What you need to produce from the material below is an exact transcription of the lines from the one with "online and tell their use *)" through the one with "(* netapp/manager.py:254-283 mapped_namespaces", both included, and no other line.

- [STORED DATA]:
--
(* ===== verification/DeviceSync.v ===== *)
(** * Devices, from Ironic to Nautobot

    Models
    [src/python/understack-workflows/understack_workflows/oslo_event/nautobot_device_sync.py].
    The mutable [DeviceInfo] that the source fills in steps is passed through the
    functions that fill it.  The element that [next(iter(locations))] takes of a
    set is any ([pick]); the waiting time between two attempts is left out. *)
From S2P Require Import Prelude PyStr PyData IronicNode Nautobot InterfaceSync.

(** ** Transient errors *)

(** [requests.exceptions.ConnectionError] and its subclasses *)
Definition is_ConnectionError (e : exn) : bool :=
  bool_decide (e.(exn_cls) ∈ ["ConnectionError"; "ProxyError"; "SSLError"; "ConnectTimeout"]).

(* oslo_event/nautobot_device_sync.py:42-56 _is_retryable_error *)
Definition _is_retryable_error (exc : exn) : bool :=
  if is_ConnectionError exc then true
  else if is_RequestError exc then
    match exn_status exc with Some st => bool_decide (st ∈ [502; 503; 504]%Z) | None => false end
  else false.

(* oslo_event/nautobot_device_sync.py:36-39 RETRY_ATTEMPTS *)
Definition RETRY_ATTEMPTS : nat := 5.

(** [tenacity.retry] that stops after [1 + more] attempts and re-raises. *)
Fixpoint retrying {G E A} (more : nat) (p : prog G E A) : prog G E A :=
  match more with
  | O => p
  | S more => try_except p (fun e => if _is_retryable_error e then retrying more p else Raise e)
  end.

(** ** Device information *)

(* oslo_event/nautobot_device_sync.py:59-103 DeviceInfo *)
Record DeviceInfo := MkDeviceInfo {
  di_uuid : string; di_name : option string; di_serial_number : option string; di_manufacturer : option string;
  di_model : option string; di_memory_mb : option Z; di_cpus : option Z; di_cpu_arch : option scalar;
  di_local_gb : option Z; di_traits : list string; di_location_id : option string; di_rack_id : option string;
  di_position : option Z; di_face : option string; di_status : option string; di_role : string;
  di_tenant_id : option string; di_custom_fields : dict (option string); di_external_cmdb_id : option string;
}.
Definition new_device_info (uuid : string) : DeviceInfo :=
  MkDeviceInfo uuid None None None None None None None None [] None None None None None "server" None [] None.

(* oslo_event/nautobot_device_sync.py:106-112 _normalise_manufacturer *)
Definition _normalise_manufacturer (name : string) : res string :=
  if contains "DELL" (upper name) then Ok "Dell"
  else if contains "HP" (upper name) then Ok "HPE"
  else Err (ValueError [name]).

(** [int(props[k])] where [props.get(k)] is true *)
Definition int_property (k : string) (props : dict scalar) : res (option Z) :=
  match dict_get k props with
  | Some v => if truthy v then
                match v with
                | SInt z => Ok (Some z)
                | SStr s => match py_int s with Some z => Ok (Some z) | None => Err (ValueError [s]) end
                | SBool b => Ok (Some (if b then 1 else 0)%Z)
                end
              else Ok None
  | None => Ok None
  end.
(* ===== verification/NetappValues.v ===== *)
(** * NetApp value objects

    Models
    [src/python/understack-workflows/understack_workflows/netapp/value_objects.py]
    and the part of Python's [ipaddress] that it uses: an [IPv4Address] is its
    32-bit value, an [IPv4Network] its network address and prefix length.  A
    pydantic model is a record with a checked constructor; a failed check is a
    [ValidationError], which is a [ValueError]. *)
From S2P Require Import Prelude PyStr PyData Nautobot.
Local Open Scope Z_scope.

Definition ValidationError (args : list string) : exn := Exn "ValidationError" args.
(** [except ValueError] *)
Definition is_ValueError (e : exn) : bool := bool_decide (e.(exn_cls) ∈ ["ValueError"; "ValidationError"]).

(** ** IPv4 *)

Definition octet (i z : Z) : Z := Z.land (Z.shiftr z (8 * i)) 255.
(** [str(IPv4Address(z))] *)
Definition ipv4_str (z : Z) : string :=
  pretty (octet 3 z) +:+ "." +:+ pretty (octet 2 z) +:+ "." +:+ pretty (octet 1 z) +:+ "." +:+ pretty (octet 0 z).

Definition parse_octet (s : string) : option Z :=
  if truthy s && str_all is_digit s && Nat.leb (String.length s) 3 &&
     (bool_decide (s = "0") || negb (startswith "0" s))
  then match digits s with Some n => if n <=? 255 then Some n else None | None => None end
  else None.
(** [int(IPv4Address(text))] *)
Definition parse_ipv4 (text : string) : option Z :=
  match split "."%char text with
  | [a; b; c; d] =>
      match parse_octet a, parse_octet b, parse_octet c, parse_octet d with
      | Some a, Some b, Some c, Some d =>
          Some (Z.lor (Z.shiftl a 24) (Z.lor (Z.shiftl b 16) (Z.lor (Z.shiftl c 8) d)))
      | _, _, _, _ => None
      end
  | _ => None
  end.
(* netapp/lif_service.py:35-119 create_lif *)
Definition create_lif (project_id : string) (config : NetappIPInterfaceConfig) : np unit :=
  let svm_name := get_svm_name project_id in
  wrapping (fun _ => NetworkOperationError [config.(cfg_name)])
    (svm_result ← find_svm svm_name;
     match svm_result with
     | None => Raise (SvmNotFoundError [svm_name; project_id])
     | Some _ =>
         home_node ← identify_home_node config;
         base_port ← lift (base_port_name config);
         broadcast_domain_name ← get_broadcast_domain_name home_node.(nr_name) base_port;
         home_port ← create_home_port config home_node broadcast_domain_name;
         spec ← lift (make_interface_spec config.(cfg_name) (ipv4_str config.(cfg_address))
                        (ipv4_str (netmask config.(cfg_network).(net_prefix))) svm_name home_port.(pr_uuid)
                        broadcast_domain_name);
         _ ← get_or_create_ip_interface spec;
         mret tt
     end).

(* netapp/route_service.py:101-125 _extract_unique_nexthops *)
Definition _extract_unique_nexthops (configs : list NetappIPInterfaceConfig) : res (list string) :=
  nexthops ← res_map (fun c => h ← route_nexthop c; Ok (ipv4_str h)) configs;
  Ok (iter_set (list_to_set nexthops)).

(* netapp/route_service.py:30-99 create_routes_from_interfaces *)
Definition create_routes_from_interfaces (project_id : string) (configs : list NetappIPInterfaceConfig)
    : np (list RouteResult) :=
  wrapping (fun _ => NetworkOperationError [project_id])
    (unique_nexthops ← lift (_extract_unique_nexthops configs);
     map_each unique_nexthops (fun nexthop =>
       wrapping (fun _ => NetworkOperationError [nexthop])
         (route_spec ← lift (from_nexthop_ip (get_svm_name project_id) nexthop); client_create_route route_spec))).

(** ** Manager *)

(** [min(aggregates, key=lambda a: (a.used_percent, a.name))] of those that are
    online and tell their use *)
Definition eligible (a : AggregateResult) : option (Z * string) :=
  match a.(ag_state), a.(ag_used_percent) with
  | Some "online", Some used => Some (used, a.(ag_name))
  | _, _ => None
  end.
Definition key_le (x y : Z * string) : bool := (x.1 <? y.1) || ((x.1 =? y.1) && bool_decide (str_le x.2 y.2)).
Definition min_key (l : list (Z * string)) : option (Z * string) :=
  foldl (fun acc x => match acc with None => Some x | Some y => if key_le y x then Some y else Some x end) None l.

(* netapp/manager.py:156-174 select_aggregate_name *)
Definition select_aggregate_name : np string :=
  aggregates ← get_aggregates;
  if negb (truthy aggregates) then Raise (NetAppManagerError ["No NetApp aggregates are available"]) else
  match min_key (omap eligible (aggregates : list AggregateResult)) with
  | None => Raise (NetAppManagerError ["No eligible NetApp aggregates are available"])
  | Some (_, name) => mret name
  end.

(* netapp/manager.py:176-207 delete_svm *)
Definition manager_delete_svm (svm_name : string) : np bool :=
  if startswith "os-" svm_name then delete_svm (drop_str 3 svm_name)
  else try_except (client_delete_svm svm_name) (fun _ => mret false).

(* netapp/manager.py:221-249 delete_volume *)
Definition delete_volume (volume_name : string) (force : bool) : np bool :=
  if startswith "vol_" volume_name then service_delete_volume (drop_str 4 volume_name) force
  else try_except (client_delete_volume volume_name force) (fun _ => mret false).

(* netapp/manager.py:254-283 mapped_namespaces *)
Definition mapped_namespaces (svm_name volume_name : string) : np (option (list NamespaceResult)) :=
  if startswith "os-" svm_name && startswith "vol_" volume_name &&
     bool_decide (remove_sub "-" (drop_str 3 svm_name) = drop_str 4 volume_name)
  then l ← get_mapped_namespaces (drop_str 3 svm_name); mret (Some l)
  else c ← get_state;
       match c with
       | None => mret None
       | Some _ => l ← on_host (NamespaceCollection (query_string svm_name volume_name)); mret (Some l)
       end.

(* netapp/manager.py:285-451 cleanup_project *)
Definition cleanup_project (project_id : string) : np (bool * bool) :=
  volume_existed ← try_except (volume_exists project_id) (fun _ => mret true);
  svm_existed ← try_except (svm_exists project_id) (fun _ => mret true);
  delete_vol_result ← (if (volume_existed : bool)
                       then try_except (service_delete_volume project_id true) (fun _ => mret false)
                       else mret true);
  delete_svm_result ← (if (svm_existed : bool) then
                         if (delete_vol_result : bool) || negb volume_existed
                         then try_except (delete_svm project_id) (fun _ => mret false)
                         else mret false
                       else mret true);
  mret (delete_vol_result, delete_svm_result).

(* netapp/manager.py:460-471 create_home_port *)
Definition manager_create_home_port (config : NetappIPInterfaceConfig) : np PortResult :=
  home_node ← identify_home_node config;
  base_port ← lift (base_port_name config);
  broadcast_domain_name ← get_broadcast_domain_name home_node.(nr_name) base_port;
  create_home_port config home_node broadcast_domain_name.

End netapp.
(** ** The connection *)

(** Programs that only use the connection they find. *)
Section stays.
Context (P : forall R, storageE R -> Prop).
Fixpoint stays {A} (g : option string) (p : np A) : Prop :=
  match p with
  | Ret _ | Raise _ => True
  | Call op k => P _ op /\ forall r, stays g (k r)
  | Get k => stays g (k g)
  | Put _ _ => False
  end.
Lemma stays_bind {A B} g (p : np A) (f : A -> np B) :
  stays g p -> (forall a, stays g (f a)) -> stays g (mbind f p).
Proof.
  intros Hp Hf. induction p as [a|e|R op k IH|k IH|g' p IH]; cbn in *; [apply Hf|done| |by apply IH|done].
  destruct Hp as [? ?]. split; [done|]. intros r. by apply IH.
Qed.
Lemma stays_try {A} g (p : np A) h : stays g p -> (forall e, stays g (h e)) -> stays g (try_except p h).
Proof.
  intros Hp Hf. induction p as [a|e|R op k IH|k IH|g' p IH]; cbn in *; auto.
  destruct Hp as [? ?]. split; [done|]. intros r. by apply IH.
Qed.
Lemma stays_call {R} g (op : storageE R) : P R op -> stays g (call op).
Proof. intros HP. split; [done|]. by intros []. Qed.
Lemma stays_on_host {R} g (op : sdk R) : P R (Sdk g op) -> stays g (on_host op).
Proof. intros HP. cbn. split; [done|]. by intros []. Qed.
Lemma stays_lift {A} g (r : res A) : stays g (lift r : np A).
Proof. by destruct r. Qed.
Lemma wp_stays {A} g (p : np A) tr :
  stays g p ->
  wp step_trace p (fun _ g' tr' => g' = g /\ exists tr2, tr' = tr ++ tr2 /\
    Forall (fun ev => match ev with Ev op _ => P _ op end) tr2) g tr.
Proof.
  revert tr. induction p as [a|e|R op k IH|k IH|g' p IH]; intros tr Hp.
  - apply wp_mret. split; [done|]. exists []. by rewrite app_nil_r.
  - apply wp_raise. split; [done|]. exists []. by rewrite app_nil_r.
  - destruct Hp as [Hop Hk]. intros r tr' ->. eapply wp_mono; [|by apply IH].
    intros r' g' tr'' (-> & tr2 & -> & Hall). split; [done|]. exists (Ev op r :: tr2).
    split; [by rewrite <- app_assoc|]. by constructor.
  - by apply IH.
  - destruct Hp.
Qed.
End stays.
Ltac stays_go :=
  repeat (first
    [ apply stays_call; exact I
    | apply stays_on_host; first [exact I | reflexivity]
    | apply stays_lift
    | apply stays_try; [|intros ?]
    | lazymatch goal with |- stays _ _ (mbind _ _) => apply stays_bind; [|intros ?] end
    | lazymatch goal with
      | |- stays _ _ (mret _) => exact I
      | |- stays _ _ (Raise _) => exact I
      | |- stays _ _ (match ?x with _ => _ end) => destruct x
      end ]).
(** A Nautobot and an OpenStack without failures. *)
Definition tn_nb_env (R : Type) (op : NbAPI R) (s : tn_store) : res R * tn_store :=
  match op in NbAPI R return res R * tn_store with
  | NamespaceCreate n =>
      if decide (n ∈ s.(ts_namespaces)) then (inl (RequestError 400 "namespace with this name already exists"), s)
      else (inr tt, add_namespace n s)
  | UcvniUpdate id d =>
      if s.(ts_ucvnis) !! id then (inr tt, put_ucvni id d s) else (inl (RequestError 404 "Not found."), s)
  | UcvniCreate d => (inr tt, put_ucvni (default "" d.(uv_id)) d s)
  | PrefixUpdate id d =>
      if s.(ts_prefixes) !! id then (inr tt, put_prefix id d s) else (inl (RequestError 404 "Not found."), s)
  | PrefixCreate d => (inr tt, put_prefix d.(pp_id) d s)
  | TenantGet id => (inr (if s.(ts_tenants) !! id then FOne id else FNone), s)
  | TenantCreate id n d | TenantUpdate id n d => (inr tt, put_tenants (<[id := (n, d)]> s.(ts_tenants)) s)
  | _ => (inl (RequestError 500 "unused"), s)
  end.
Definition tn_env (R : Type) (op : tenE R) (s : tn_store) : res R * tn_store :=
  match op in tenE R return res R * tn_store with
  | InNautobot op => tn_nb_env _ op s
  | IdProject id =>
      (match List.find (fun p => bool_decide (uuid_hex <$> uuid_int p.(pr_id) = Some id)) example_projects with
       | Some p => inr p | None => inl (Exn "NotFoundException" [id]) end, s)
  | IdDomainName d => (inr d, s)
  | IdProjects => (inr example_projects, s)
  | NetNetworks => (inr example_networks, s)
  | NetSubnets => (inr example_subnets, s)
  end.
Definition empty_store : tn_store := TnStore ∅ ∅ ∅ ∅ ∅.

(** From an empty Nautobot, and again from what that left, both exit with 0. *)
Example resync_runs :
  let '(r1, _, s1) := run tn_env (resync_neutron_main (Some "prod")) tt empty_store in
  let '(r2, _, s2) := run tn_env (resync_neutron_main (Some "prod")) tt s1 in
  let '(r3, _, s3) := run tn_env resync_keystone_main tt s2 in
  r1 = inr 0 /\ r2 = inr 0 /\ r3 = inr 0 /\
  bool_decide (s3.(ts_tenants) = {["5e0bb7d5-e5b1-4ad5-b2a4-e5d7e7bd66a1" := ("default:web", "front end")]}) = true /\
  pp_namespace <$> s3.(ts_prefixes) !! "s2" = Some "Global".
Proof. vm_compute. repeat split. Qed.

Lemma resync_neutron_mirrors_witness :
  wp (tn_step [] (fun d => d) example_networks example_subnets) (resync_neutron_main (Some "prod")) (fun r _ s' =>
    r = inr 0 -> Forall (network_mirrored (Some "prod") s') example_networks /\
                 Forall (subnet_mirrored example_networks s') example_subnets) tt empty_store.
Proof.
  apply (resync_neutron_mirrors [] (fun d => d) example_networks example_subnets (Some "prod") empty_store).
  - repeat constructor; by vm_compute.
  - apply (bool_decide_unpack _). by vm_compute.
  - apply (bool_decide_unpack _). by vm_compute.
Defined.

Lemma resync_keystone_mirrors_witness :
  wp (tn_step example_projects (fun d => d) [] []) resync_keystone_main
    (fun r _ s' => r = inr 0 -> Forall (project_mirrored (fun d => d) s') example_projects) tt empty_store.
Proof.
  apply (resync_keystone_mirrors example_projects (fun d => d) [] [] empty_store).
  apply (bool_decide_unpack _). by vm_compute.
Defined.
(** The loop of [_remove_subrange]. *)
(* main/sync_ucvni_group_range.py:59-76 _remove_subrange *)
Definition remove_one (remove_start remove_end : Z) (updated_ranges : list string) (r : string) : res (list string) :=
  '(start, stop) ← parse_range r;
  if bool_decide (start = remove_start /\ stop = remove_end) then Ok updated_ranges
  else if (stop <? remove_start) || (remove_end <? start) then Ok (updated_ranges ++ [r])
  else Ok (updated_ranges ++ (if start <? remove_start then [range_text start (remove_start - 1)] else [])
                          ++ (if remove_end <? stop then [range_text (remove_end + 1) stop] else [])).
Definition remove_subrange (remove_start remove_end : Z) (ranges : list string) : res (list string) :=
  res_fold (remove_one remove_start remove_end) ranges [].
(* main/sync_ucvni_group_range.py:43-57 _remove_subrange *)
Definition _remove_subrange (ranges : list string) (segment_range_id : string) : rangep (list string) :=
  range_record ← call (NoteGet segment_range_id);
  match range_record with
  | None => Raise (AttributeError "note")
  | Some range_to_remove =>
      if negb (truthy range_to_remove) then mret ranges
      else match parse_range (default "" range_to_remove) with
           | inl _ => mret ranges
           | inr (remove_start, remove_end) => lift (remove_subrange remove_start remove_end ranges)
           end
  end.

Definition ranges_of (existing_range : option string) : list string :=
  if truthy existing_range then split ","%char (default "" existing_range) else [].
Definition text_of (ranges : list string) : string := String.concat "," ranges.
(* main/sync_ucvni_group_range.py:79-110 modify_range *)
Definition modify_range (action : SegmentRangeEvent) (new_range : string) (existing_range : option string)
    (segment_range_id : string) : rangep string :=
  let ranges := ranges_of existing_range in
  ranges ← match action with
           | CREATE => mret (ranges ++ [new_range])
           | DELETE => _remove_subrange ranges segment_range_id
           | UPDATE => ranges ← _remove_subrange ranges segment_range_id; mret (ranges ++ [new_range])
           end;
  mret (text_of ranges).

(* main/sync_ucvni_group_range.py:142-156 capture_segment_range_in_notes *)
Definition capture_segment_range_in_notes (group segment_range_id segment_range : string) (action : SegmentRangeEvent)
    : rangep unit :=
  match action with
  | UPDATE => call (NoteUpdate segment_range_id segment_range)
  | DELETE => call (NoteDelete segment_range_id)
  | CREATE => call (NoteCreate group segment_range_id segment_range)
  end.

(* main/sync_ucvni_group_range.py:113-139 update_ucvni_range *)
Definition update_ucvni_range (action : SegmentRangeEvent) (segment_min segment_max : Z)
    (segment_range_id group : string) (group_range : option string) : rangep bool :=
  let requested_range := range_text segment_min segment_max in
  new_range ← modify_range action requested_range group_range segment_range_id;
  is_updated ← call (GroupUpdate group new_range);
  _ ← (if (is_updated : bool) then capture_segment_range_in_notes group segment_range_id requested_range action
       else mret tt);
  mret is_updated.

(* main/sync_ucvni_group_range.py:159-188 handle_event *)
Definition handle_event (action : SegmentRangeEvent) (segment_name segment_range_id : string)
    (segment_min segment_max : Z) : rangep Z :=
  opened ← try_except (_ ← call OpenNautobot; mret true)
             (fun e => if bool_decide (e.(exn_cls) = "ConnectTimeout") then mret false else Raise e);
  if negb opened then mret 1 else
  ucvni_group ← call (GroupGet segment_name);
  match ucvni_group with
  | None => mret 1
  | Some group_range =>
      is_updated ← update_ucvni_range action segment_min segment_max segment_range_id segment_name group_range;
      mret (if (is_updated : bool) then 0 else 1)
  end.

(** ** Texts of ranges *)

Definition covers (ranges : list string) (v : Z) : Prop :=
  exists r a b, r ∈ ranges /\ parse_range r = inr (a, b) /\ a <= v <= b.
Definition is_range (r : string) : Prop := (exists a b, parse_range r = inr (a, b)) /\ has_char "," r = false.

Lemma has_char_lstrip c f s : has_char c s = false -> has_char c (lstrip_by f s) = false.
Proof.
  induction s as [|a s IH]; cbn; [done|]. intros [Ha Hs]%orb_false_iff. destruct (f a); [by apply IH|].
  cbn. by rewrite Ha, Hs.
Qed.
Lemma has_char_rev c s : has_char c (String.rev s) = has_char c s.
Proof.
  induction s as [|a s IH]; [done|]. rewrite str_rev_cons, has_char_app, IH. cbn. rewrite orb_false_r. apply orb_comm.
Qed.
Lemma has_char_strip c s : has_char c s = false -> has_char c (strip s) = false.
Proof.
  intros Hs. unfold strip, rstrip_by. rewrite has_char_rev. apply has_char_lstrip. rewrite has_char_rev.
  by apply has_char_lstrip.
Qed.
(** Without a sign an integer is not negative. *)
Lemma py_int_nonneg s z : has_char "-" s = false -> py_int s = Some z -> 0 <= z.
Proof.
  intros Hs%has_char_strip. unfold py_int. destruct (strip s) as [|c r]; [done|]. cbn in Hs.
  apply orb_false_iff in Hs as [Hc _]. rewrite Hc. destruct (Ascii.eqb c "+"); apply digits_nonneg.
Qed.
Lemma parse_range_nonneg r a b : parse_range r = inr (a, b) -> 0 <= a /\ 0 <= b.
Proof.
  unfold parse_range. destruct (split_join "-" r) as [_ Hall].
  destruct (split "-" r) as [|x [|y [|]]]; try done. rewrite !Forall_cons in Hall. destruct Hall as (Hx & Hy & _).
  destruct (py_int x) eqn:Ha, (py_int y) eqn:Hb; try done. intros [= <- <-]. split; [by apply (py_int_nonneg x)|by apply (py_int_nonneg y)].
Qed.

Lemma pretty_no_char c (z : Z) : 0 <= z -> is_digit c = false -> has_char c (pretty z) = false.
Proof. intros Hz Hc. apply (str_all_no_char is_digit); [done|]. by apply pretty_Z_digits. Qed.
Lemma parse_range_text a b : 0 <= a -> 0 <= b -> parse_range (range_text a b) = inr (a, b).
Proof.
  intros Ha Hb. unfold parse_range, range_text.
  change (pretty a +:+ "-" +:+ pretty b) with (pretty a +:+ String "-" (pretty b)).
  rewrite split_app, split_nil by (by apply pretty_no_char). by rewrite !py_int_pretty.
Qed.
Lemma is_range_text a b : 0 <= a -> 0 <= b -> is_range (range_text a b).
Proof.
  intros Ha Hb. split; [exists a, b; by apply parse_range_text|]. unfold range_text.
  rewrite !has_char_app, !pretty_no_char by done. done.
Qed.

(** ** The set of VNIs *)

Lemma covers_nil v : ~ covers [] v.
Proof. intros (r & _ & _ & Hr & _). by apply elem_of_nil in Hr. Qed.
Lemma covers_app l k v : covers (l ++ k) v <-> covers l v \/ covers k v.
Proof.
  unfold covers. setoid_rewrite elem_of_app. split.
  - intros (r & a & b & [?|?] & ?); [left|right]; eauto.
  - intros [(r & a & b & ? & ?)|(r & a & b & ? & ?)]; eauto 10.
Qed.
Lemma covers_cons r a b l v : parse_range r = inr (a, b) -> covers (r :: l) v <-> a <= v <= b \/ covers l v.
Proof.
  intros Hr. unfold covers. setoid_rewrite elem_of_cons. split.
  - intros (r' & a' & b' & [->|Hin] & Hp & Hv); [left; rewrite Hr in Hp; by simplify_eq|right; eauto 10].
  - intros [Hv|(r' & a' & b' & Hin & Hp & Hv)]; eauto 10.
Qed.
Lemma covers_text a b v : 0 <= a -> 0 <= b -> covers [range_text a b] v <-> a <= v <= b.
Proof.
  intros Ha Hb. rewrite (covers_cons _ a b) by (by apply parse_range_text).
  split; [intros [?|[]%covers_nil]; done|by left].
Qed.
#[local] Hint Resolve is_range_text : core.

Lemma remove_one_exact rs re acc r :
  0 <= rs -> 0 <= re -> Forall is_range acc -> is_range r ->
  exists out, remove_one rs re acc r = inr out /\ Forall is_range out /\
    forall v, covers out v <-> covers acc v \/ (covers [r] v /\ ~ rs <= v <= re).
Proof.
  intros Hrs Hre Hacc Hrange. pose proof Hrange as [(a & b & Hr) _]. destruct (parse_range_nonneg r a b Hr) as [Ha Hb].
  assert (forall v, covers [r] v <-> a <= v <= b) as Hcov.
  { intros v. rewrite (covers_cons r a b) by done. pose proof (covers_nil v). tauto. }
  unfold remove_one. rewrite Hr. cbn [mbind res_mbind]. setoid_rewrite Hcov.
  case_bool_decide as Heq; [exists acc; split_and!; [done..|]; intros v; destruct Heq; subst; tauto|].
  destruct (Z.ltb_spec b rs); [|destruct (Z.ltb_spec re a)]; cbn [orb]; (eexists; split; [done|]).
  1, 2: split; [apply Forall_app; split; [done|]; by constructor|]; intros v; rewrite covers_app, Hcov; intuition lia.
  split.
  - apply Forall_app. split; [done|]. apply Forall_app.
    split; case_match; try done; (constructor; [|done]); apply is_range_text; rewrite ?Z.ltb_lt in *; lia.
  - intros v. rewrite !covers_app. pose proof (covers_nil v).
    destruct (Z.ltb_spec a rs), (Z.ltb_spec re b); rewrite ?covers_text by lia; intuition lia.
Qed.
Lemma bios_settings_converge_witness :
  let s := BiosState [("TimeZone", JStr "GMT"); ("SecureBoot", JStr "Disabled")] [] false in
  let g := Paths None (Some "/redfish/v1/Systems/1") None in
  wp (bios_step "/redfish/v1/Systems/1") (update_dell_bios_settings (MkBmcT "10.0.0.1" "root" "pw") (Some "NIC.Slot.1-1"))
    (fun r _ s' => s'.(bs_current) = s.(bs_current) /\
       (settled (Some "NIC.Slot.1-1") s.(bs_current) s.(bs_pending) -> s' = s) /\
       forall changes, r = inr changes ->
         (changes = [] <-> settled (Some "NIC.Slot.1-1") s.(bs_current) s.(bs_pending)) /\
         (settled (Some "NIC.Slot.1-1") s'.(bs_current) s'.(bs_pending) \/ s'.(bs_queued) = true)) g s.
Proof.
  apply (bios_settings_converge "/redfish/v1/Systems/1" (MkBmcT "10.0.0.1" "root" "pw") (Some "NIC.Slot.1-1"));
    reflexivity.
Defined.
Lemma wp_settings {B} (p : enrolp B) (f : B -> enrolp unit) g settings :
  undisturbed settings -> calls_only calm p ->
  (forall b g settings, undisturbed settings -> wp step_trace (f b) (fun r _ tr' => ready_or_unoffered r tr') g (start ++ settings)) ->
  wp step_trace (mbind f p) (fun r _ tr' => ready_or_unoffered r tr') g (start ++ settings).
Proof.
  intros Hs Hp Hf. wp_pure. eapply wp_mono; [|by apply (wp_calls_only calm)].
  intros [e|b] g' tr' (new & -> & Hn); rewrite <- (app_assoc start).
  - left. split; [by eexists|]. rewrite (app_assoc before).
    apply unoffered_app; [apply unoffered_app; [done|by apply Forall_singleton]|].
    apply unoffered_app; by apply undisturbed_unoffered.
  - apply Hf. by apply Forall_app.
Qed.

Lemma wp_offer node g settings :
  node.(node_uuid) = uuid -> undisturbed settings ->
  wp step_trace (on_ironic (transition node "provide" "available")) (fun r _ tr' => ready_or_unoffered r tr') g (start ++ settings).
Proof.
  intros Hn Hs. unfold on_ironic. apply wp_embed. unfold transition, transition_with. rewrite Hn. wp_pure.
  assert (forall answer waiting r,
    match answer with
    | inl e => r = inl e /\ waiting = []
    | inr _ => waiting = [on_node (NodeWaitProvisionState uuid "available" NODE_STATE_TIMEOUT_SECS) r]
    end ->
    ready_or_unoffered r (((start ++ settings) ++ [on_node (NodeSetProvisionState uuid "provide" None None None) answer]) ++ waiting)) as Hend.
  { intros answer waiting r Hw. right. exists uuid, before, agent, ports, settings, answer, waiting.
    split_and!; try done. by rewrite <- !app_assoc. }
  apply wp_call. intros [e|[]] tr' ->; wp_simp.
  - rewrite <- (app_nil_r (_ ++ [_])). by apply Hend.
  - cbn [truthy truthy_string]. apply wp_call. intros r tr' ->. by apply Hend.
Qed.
--
- [REPLY]:
    online and tell their use *)
Definition eligible (a : AggregateResult) : option (Z * string) :=
  match a.(ag_state), a.(ag_used_percent) with
  | Some "online", Some used => Some (used, a.(ag_name))
  | _, _ => None
  end.
Definition key_le (x y : Z * string) : bool := (x.1 <? y.1) || ((x.1 =? y.1) && bool_decide (str_le x.2 y.2)).
Definition min_key (l : list (Z * string)) : option (Z * string) :=
  foldl (fun acc x => match acc with None => Some x | Some y => if key_le y x then Some y else Some x end) None l.

(* netapp/manager.py:156-174 select_aggregate_name *)
Definition select_aggregate_name : np string :=
  aggregates ← get_aggregates;
  if negb (truthy aggregates) then Raise (NetAppManagerError ["No NetApp aggregates are available"]) else
  match min_key (omap eligible (aggregates : list AggregateResult)) with
  | None => Raise (NetAppManagerError ["No eligible NetApp aggregates are available"])
  | Some (_, name) => mret name
  end.

(* netapp/manager.py:176-207 delete_svm *)
Definition manager_delete_svm (svm_name : string) : np bool :=
  if startswith "os-" svm_name then delete_svm (drop_str 3 svm_name)
  else try_except (client_delete_svm svm_name) (fun _ => mret false).

(* netapp/manager.py:221-249 delete_volume *)
Definition delete_volume (volume_name : string) (force : bool) : np bool :=
  if startswith "vol_" volume_name then service_delete_volume (drop_str 4 volume_name) force
  else try_except (client_delete_volume volume_name force) (fun _ => mret false).

(* netapp/manager.py:254-283 mapped_namespaces *)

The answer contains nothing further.